**THE TASK**
Your answer should be the lines below from the one holding "while it handles" through the one holding "let unavailable := send_handler", copied exactly and with nothing else.

**GIVEN DATA**

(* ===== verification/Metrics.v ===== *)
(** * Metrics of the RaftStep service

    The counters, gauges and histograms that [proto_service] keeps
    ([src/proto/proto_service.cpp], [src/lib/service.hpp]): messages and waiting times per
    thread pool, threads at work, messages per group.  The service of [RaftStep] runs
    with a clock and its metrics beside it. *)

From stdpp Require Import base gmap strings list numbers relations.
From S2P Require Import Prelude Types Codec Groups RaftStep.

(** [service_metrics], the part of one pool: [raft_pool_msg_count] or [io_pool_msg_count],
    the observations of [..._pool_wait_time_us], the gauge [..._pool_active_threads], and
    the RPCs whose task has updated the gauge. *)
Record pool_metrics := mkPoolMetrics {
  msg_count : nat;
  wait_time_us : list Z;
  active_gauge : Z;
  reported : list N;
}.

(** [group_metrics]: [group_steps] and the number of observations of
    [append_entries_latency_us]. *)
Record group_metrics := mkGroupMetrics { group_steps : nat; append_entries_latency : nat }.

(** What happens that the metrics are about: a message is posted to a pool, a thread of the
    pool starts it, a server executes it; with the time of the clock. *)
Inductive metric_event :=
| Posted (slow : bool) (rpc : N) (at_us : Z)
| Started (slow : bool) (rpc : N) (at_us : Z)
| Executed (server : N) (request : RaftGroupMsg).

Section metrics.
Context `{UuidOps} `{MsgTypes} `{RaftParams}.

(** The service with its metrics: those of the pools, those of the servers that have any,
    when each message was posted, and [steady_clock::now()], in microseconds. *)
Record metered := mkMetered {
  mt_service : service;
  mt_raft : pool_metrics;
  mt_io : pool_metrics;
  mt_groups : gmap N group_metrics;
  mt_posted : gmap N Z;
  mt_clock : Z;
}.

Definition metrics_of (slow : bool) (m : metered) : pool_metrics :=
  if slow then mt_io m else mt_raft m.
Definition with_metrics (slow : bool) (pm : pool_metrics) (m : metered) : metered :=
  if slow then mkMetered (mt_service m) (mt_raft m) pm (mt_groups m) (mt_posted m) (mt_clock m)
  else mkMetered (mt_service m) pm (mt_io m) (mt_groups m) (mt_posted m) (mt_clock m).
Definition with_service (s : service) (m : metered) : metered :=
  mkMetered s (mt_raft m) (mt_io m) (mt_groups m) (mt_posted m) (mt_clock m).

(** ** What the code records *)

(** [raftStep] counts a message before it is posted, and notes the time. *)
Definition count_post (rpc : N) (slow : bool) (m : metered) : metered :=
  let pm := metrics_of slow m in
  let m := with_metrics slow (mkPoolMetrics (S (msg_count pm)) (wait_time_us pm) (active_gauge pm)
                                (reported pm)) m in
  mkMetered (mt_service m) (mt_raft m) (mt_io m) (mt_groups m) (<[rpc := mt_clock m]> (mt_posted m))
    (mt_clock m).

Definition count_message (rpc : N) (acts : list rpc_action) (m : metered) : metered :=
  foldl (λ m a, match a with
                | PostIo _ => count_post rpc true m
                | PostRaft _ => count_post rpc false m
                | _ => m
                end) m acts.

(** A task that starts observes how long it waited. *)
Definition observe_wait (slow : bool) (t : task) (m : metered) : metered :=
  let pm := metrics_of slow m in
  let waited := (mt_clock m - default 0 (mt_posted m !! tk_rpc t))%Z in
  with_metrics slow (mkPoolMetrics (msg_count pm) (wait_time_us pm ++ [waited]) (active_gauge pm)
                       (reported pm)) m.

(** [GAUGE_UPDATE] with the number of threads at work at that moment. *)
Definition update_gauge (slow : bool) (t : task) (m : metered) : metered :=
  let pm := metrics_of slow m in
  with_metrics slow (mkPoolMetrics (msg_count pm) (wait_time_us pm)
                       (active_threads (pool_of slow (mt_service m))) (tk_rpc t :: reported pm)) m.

...

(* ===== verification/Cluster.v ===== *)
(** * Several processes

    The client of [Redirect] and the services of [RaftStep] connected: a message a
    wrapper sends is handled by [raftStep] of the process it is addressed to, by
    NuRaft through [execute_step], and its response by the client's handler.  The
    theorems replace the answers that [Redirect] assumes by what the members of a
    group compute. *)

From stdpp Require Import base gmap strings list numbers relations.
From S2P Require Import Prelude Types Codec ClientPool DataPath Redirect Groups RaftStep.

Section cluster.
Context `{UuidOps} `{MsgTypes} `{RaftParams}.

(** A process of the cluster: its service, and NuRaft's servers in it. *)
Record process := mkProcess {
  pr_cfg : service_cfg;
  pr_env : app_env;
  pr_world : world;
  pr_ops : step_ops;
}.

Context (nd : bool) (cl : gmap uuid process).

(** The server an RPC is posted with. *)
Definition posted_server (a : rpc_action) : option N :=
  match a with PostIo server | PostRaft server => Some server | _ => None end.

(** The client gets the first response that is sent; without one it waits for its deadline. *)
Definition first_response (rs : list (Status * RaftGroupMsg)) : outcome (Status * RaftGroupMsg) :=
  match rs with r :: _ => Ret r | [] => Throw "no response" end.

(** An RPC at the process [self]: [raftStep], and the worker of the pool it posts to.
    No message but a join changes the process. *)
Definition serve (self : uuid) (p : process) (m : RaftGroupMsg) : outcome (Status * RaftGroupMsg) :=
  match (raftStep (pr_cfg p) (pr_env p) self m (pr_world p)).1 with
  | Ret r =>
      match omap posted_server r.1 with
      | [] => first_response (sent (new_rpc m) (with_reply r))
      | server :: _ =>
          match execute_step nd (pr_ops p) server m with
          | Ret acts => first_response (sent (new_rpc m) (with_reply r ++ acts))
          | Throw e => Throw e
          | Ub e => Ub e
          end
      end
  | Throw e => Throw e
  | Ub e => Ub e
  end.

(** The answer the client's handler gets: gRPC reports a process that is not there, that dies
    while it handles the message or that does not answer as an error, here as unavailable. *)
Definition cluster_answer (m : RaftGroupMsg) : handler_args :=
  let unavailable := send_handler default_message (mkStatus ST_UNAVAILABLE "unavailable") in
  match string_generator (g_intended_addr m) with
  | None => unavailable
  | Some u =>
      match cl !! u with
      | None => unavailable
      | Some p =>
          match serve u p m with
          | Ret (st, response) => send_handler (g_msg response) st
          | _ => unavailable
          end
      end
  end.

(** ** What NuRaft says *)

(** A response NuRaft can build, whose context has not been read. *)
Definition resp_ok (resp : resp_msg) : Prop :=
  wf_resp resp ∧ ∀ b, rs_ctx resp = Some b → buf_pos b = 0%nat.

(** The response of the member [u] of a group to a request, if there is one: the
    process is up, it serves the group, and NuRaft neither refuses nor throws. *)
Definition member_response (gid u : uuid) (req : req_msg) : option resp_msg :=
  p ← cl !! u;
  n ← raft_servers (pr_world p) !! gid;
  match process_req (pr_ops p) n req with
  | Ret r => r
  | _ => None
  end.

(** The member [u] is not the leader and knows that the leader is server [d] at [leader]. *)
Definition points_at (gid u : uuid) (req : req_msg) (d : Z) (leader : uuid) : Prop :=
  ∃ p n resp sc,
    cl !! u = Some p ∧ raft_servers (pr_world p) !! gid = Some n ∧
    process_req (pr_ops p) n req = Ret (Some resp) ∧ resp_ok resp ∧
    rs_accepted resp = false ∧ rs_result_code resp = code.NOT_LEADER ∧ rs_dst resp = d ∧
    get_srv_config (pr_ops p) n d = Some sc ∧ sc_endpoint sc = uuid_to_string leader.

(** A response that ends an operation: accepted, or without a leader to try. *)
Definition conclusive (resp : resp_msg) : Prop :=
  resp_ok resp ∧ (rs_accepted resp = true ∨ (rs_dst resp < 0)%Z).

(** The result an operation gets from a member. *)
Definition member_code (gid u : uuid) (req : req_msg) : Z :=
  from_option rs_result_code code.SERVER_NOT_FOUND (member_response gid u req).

==

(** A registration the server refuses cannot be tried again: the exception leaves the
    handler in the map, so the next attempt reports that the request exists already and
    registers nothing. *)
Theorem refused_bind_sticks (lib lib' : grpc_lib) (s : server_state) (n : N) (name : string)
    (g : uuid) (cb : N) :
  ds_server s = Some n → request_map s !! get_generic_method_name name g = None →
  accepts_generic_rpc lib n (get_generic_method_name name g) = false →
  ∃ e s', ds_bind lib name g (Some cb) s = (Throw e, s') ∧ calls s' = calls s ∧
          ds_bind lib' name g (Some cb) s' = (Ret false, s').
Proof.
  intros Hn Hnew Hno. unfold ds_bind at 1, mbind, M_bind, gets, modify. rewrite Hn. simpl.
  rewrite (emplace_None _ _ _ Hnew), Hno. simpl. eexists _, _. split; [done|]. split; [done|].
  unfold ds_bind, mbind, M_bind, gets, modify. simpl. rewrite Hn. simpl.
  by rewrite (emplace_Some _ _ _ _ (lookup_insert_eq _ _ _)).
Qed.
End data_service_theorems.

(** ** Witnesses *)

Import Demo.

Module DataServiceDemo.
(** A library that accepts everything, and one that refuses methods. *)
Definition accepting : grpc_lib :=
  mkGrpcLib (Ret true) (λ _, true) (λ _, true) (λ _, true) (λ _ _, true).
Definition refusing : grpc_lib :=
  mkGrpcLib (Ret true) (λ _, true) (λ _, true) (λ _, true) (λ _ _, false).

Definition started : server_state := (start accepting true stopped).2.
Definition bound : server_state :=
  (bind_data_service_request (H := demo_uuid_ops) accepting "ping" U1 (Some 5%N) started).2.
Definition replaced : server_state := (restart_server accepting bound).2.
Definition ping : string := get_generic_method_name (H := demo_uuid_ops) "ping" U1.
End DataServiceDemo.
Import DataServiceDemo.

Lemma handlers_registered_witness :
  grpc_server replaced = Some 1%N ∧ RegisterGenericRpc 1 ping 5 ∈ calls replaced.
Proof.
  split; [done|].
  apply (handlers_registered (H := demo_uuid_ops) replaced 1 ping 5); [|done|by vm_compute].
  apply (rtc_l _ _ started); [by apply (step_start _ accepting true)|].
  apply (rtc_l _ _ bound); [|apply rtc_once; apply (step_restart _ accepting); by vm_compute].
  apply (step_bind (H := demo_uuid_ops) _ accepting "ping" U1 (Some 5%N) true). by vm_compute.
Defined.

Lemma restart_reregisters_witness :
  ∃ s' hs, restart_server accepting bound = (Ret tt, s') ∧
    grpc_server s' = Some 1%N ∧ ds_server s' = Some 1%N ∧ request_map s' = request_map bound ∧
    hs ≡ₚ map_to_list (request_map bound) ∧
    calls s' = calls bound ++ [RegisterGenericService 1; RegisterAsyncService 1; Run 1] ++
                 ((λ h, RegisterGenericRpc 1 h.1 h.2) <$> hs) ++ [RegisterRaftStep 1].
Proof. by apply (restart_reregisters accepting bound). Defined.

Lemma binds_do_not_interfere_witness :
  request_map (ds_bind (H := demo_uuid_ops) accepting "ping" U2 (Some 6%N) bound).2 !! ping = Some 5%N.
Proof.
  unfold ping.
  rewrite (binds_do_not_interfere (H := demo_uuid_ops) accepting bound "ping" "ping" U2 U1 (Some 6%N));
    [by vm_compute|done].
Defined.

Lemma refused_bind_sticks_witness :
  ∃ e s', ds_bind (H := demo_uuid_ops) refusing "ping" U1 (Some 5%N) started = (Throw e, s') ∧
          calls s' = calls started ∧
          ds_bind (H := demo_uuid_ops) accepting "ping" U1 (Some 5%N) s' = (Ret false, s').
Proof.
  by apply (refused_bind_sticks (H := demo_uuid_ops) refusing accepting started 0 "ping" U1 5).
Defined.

**SOLUTION**
    while it handles the message or that does not answer as an error, here as unavailable. *)
Definition cluster_answer (m : RaftGroupMsg) : handler_args :=
  let unavailable := send_handler default_message (mkStatus ST_UNAVAILABLE "unavailable") in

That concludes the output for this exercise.